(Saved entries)

(** Where the offset changes with the season, [setDate] keeps the local
    hour and the UTC date read back can fall on the day before. *)
Example calculateWeekStartDate_daylight_saving :
  DataProcessor.calculateWeekStartDate Sample.newYork "week2" = Ok "2024-01-08"
  /\ DataProcessor.calculateWeekStartDate Sample.newYork "week20" = Ok "2024-05-12"
  /\ anchorDate 20 = "2024-05-13".
Proof. repeat split; vm_compute; reflexivity. Qed.

Lemma calculateWeekStartDate_bounded (tz : JsDate.TimeZone) (weekDir : string) :
  boundedZone tz ->
  DataProcessor.extractWeekNumber weekDir <= 14000000 ->
  exists date, DataProcessor.calculateWeekStartDate tz weekDir = Ok date.
Proof.
  intros Hb Hn. pose proof (extractWeekNumber_nonneg weekDir) as Hn0.
  rewrite calculateWeekStartDate_eq, setDate_getDate_shift by assumption.
  unfold JsDate.TimeClip, JsDate.UTC, JsDate.LocalTime.
  match goal with |- context [Z.abs ?t <=? _] => remember t as u eqn:Eu end.
  destruct (Z.leb_spec (Z.abs u) JsDate.maxTime) as [_|Hu]; [eauto|].
  exfalso. subst u.
  match type of Hu with context [JsDate.offsetAtLocal tz ?t] =>
    destruct (Hb t) as [_ Hl] end.
  destruct (Hb JsDate.date_2024_01_01) as [Ho _].
  change JsDate.date_2024_01_01 with 1704067200000 in *.
  unfold JsDate.msPerDay, JsDate.maxTime in *. lia.
Qed.

Lemma calculateWeekStartDate_throws (tz : JsDate.TimeZone) (weekDir : string) (e : exn) :
  DataProcessor.calculateWeekStartDate tz weekDir = Throw e ->
  e = RangeError "Invalid time value".
Proof.
  rewrite calculateWeekStartDate_eq.
  destruct (JsDate.setDate _ _ _); [discriminate | congruence].
Qed.

(** ** The aggregator *)

Lemma addResult_weekNumber (w : WeekData) (r : ProcessingResult) :
  weekNumber (DataProcessor.addResultToWeekData w r) = weekNumber w
  /\ weekDate (DataProcessor.addResultToWeekData w r) = weekDate w.
Proof.
  unfold DataProcessor.addResultToWeekData.
  destruct (String.eqb _ DayOfWeek_WEEKLY); split; reflexivity.
Qed.

Lemma fold_addResult_weekNumber (rs : list ProcessingResult) (w : WeekData) :
  weekNumber (fold_left DataProcessor.addResultToWeekData rs w) = weekNumber w
  /\ weekDate (fold_left DataProcessor.addResultToWeekData rs w) = weekDate w.
Proof.
  revert w. induction rs as [|r rs IH]; intros w; simpl; [tauto|].
  destruct (IH (DataProcessor.addResultToWeekData w r)) as [-> ->].
  apply addResult_weekNumber.
Qed.

Lemma filter_success_idem (rs : list ProcessingResult) :
  List.filter success (List.filter success rs) = List.filter success rs.
Proof.
  induction rs as [|r rs IH]; simpl; [reflexivity|].
  destruct (success r) eqn:E; simpl; [rewrite E; f_equal|]; exact IH.
Qed.

Lemma filter_success_nil (rs : list ProcessingResult) :
  List.filter success rs = [] <-> Forall (fun r => success r = false) rs.
Proof.
  induction rs as [|r rs IH]; simpl.
  - split; [constructor | reflexivity].
  - destruct (success r) eqn:E.
    + split; [discriminate|]. intros H. inversion H; congruence.
    + rewrite IH. split; [now constructor | now inversion 1].
Qed.

Lemma filter_success_cons (rs : list ProcessingResult) :
  Exists (fun r => success r = true) rs ->
  exists r rest, List.filter success rs = r :: rest.
Proof.
  intros H. destruct (List.filter success rs) as [|r rest] eqn:E; [|eauto].
  apply filter_success_nil in E. apply List.Exists_exists in H.
  destruct H as (r & Hin & Hr). rewrite List.Forall_forall in E.
  specialize (E r Hin). congruence.
Qed.

(** The week built from the successful results once the anchor date is
    known. *)
Lemma processResults_ok (tz : JsDate.TimeZone) (now : string)
  (rs : list ProcessingResult) (date : string) :
  List.filter success rs <> [] ->
  DataProcessor.calculateWeekStartDate tz
    (DataProcessor.firstWeekName (List.filter success rs)) = Ok date ->
  DataProcessor.processResults tz now rs
  = Ok {| weeks :=
            [ let w :=
                fold_left DataProcessor.addResultToWeekData (List.filter success rs)
                  {| weekNumber := DataProcessor.extractWeekNumber
                                     (DataProcessor.firstWeekName (List.filter success rs));
                     weekDate := date; dailyData := []; weeklyData := [] |} in
              setDailyData w (DataProcessor.sortDailyData (dailyData w)) ];
          metadata := {| totalWeeks := 1;
                         totalScreenshots := Z.of_nat (length (List.filter success rs));
                         extractedAt := now |} |}.
Proof.
  intros Hne Hd. unfold DataProcessor.processResults.
  destruct (List.filter success rs) as [|r rest] eqn:E; [congruence|].
  cbn [length Nat.eqb]. rewrite Hd. reflexivity.
Qed.

Lemma processResults_filter (tz : JsDate.TimeZone) (now : string)
  (rs : list ProcessingResult) :
  DataProcessor.processResults tz now rs
  = DataProcessor.processResults tz now (List.filter success rs).
Proof.
  unfold DataProcessor.processResults. now rewrite filter_success_idem.
Qed.
(** * Loan-eligibility engine: the CSV ingestion pipeline

    A shallow embedding of [src/lambda/csv_processor.py],
    [src/lambda/db_utils.py] and [src/lambda/process_csv.py].

    - Python exceptions are the [Raise] case of [result]; [try]/[except]
      is a match on it.
    - The conversions of the Python runtime on text ([float], [int],
      [str.strip], [csv.DictReader], [urllib.parse.unquote_plus]) are the
      fields of the class [Builtins]: the program is embedded over any
      implementation of them, and [Plain] gives one for plain ASCII text
      on which the embedding can be run.
    - The collaborators of a run (the object store, the faults of the
      relational store, its clock, the webhook) are the fields of [Env].
    - The relational store is PostgreSQL, reached through psycopg2: a
      statement that fails inside a transaction leaves the transaction
      aborted, every later statement of that transaction fails, and
      committing an aborted transaction rolls it back.  Connecting to the
      store succeeds; a statement on [users] fails when [Env] says so.
      The module [Outage] has the functions that reach the store once
      more, with a store that can also refuse a connection, a statement on
      [csv_uploads] and a commit.
    - Logging is not embedded.  The world keeps the list of the calls a run
      makes to its collaborators ([calls]). *)

From Stdlib Require Import ZArith QArith Lia String Ascii List DecimalString.
From stdpp Require Import base option list strings gmap.
From stdpp Require Import sorting.

Local Open Scope Z_scope.

(* ===================================================================== *)
(** ** Exceptions and results *)

Inductive exn : Type :=
| ValueError (msg : string)
| TypeError (msg : string)
| AttributeError (msg : string)
| IndexError (msg : string)
| DatabaseError (msg : string)      (* psycopg2.Error *)
| ExternalError (msg : string).     (* raised by boto3, csv, requests *)

(** [str(e)] *)
Definition str_exn (e : exn) : string :=
  match e with
  | ValueError m | TypeError m | AttributeError m
  | IndexError m | DatabaseError m | ExternalError m => m
  end.
(** A string whose part after the last slash is empty is empty or ends
    with a slash, which [rstrip] would cut. *)
Lemma basename_empty s :
  OsPath.basename s = EmptyString ->
  s = EmptyString \/ PyStr.rstrip_char OsPath.slash s <> s.
Proof.
  unfold PyStr.rstrip_char.
  induction s as [|a s' IH]; [left; reflexivity|].
  cbn [OsPath.basename].
  destruct (PyStr.has_char OsPath.slash (String a s')) eqn:Hs; [|discriminate].
  intros Hb. right. cbn [PyStr.rstrip_by].
  pose proof (rstrip_by_length (Ascii.eqb OsPath.slash) s') as Hlen.
  destruct (IH Hb) as [-> | Hcut].
  - cbn in Hs. rewrite orb_false_r in Hs. cbn [PyStr.rstrip_by].
    rewrite Ascii.eqb_sym, Hs. discriminate.
  - destruct (PyStr.rstrip_by (Ascii.eqb OsPath.slash) s') as [|b r] eqn:Hr.
    + destruct s' as [|c s'']; [contradiction|].
      destruct (Ascii.eqb OsPath.slash a); discriminate.
    + intros [= Heq]. apply Hcut. exact Heq.
Qed.

Lemma rstrip_char_empty c s :
  PyStr.rstrip_char c s = EmptyString <->
  s = PyStr.times (String c EmptyString) (String.length s).
Proof.
  unfold PyStr.rstrip_char. induction s as [|a s' IH]; [split; reflexivity|].
  cbn [PyStr.rstrip_by String.length PyStr.times].
  change (String c EmptyString ++ PyStr.times (String c EmptyString)
                                    (String.length s'))%string
    with (String c (PyStr.times (String c EmptyString) (String.length s'))).
  destruct (PyStr.rstrip_by (Ascii.eqb c) s') as [|b r] eqn:Hr.
  - destruct (Ascii.eqb_spec c a) as [<- | Hne].
    + split; [|reflexivity]. intros _. f_equal. apply IH. reflexivity.
    + split; [discriminate|]. intros [= Ha _]. congruence.
  - split; [discriminate|]. intros [= _ Hs].
    apply IH in Hs. discriminate Hs.
Qed.

(** X7.  The default output name is empty exactly when the model path is
    made of slashes only (so that the files are then named [-f16.gguf],
    [-Q4_0.gguf], ...); for any other path it is a non-empty name. *)
Theorem X7_default_name_empty_iff_only_slashes model_path :
  model_name_of model_path = EmptyString
  <-> model_path = PyStr.times "/" (String.length model_path).
Proof.
  unfold model_name_of. split.
  - intros Hb. apply (rstrip_char_empty OsPath.slash).
    destruct (basename_empty _ Hb) as [He | Hcut]; [exact He|].
    exfalso. apply Hcut. apply rstrip_by_idem.
  - intros Hall. apply (rstrip_char_empty OsPath.slash) in Hall.
    rewrite Hall. reflexivity.
Qed.
(** The body of the counting loop of [exact_top_users]:
    [counts[user] = 1] for a new user, [counts[user] += 1] otherwise.  A
    dict lists its keys in the order of their first insertion. *)
Fixpoint count_user (counts : list (string * Z)) (user : string) : list (string * Z) :=
  match counts with
  | [] => [(user, 1)]
  | (u, c) :: counts =>
      if decide (u = user) then (u, c + 1) :: counts
      else (u, c) :: count_user counts user
  end.

(** [counts] after the loop [for user in f]. *)
Definition exact_counts (f : list string) : list (string * Z) :=
  foldl (λ counts user, count_user counts (rstrip_newline user)) [] f.

(** [sorted(counts.items(), key=operator.itemgetter(1))]: ascending counts,
    items with equal counts in their original order. *)
Fixpoint insert_by_count (item : string * Z) (sorted : list (string * Z))
    : list (string * Z) :=
  match sorted with
  | [] => [item]
  | item' :: sorted' =>
      if decide (item.2 ≤ item'.2)%Z then item :: sorted
      else item' :: insert_by_count item sorted'
  end.

Definition sorted_by_count (items : list (string * Z)) : list (string * Z) :=
  foldr insert_by_count [] items.

(** The loop that builds [results] in both listing functions: it stops
    once [counter >= top_n]. *)
Fixpoint listing_loop {A} (format : A → string) (items : list A) (top_n counter : Z)
    (results : list string) : list string :=
  match items with
  | [] => results
  | item :: items =>
      if decide (counter >= top_n)%Z then results
      else listing_loop format items top_n (counter + 1) (results ++ [format item])
  end.
(* ===== verification/_CoqProject ===== *)
-Q . S2P
Prelude.v
Float32.v
Consts.v
Ports.v
Rtc.v
Uart.v
Timer.v
Keyboard.v
Mouse.v
NumLetters.v
Vc.v
Screen.v
CString.v
Leaderboard.v
Highscore.v
Menus.v
Pad.v
Game.v
Says.v
GameProps.v
FullGame.v
MpGame.v
MpLink.v
MpNet.v
MpSafe.v
Simon.v
SimonProps.v
Session.v
Run1.v
Safety.v
Scenes.v
Programs.v
Devices.v
LabTimer.v
LabKbc.v
LabMouse.v
LabVideo.v
LabDraw.v
LabSprite.v
LabVideo2.v
Lemma link_handler data b (e : E) :
  link_up e -> uart_rx e = Some b ->
  fst (uart_handler data e) = (IIR_REC_DATA, b) /\ uart_tx (snd (uart_handler data e)) = uart_tx e /\
    link_up (snd (uart_handler data e)).
Proof.
  intros Hup Hb. destruct (link_origin b e Hb) as [Ho Ha]. destruct (apart_link _ _ Ha Hup) as (Hup1 & Ht1 & Hr1).
  rewrite <- Hr1 in Hb. destruct (link_read b _ Hup1 Hb) as (Hv & Ht2 & Hup2).
  unfold uart_handler, st_bind. rewrite Ho. change (IIR_REC_DATA =? IIR_REC_DATA) with true. cbn iota.
  unfold st_ret. cbn [fst snd]. by rewrite Hv, Ht2, Ht1.
Qed.
End Line.

(** ** A concrete serial port, for the witnesses *)
Record serial := Serial { sp_lcr : Z; sp_ier : Z; sp_lsr : Z; sp_iir : Z; sp_rx : Z; sp_tx : list Z }.

Definition serial_inb (port : Z) : ST serial (Z * option Z) :=
  fun p => ((0, Some (if port =? COM1 + LCR then u8 (sp_lcr p)
                      else if port =? COM1 + LSR then u8 (sp_lsr p)
                      else if port =? COM1 + IER then u8 (sp_ier p)
                      else if port =? COM1 + IIR then u8 (sp_iir p)
                      else if port =? COM1 + SER_DATA then u8 (sp_rx p) else 0)), p).

Definition serial_outb (port v : Z) : ST serial Z :=
  fun p => (0,
    if port =? COM1 + LCR then Serial (u8 v) (sp_ier p) (sp_lsr p) (sp_iir p) (sp_rx p) (sp_tx p)
    else if port =? COM1 + IER then Serial (sp_lcr p) (u8 v) (sp_lsr p) (sp_iir p) (sp_rx p) (sp_tx p)
    else if port =? COM1 + SER_DATA then
      Serial (sp_lcr p) (sp_ier p) (sp_lsr p) (sp_iir p) (sp_rx p)
             (if flag (u8 (sp_lcr p)) LCR_DLAB then sp_tx p else sp_tx p ++ [u8 v])
    else p).

#[export] Instance serial_ports : Ports serial := {| sys_inb := serial_inb; sys_outb := serial_outb |}.

#[export] Instance serial_device : UartDevice serial.
Proof.
  refine {| uart_lcr p := u8 (sp_lcr p); uart_ier p := u8 (sp_ier p);
            uart_lsr p := u8 (sp_lsr p); uart_tx := sp_tx |}.
  all: intros; repeat match goal with x := _ |- _ => subst x end; cbv -[u8 flag app LCR_DLAB Z.le Z.lt];
       rewrite ?(u8_id (u8 _)) by apply u8_range; repeat split; first [reflexivity | apply u8_range].
Defined.

#[export, refine] Instance serial_line : SerialLine serial := {
  arrive b p := Serial (sp_lcr p) (sp_ier p) (sp_lsr p) 4 b (sp_tx p);
  uart_rx p := if sp_iir p =? 4 then Some (u8 (sp_rx p)) else None
}.
Proof.
  - intros b p. destruct (sp_iir p =? 4); [| done]. intros [= <-]. apply u8_range.
  - intros b p Hb.
    change ((u8 (sp_lcr p), flag (u8 (sp_lsr p)) LSR_THR, sp_tx p, Some (u8 b)) =
      (u8 (sp_lcr p), flag (u8 (sp_lsr p)) LSR_THR, sp_tx p, Some b)). by rewrite (u8_id b).
  - intros b p. destruct (Z.eqb_spec (sp_iir p) 4) as [Hi |]; [| done]. intros [= <-]. split.
    + exists 4. change (sys_inb (COM1 + IIR) p) with ((0, Some (u8 (sp_iir p))), p). by rewrite Hi.
    + change (sys_inb (COM1 + IIR) p) with ((0, Some (u8 (sp_iir p))), p). cbn [snd]. by rewrite Hi.
  - intros b p. destruct (sp_iir p =? 4); [| done]. intros [= <-] _. done.
  - done.
  - intros port v p Hp. unfold foreign in Hp. cbn. unfold serial_outb.
    replace (port =? COM1 + LCR) with false by (symmetry; apply Z.eqb_neq; unfold COM1, LCR in *; unbool; lia).
    replace (port =? COM1 + IER) with false by (symmetry; apply Z.eqb_neq; unfold COM1, IER in *; unbool; lia).
    replace (port =? COM1 + SER_DATA) with false by (symmetry; apply Z.eqb_neq; unfold COM1, SER_DATA in *; unbool; lia).
    done.
  - done.
Defined.

(** ** Properties *)

(** [serial_write_byte] sends the byte exactly when the transmitter holding
    register is empty, and tells its caller so; it leaves the port in data
    mode.  That holds although the test of the mode, [check_data_dlab], is
    always false. *)
Theorem serial_write_byte_sends {E} `{UartDevice E} (e : E) (byte : Z) :
  let empty := flag (uart_lsr e) LSR_THR in
  fst (serial_write_byte byte e) = empty /\
  uart_tx (snd (serial_write_byte byte e)) = uart_tx e ++ (if empty then [u8 byte] else []) /\
  flag (uart_lcr (snd (serial_write_byte byte e))) LCR_DLAB = false.
Proof.
  cbv zeta. unfold serial_write_byte, st_bind. rewrite check_data_dlab_false. cbn [negb].
  destruct (check_data_dlab_keeps e) as (_ & _ & Hl1 & Ht1).
  set (e1 := snd (check_data_dlab e)) in *.
  pose proof (set_data_dlab_spec e1) as (_ & _ & Hl2 & Ht2).
  pose proof (set_data_dlab_dlab e1) as Hd2. set (e2 := snd (set_data_dlab e1)) in *.
  destruct (check_thr_empty_keeps e2) as (Hc3 & _ & _ & Ht3).
  rewrite (check_thr_empty_val e2), Hl2, Hl1.
  set (e3 := snd (check_thr_emtpy e2)) in *.
  destruct (flag (uart_lsr e) LSR_THR); unfold st_ret; cbn [fst snd].
  - pose proof (uart_out_data byte e3) as (H1 & _ & H2).
    unfold outb, st_bind, st_ret. cbn [fst snd]. rewrite H1, H2, Hc3, Hd2, Ht3, Ht2, Ht1. done.
  - rewrite Hc3, Hd2, Ht3, Ht2, Ht1, app_nil_r. done.
Qed.

(** The two routines that should disable an interrupt source leave the
    interrupt-enable register as it is. *)
Theorem disable_int_is_noop {E} `{UartDevice E} (e : E) :
  flag (uart_lcr e) LCR_DLAB = false ->
  uart_ier (snd (disable_received_data_int e)) = uart_ier e /\
  uart_ier (snd (disable_trans_empty_int e)) = uart_ier e.
Proof.
  intros Hd. destruct (inb_keeps (COM1 + IER) e) as (Hl & _ & _ & _); [auto |].
  assert (Hw : forall m, m = -1 ->
    uart_ier (snd (outb (COM1 + IER) (Z.land (fst (inb (COM1 + IER) e)) m)
                     (snd (inb (COM1 + IER) e)))) = uart_ier e).
  { intros m ->. rewrite Z.land_m1_r, inb_ier. unfold outb, st_bind, st_ret. cbn [snd].
    pose proof (uart_out_ier (uart_ier e) (snd (inb (COM1 + IER) e))) as Ho.
    rewrite Hl in Ho. destruct (Ho Hd) as (_ & -> & _). apply u8_id, uart_byte. }
  split; apply Hw; reflexivity.
Qed.

Definition serial0 : serial := Serial 3 3 32 4 7 [].

Lemma disable_int_is_noop_witness :
  flag (uart_lcr serial0) LCR_DLAB = false /\
  uart_ier (snd (disable_received_data_int serial0)) = 3.
Proof.
  assert (Hd : flag (uart_lcr serial0) LCR_DLAB = false) by reflexivity.
  split; [exact Hd |]. rewrite (proj1 (disable_int_is_noop serial0 Hd)). reflexivity.
Defined.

▸ **EXERCISE BRIEF**
Among the entries, how many lines hold the word "stdpp"? Please answer with only that number.

▸ **WRITTEN ANSWER**
2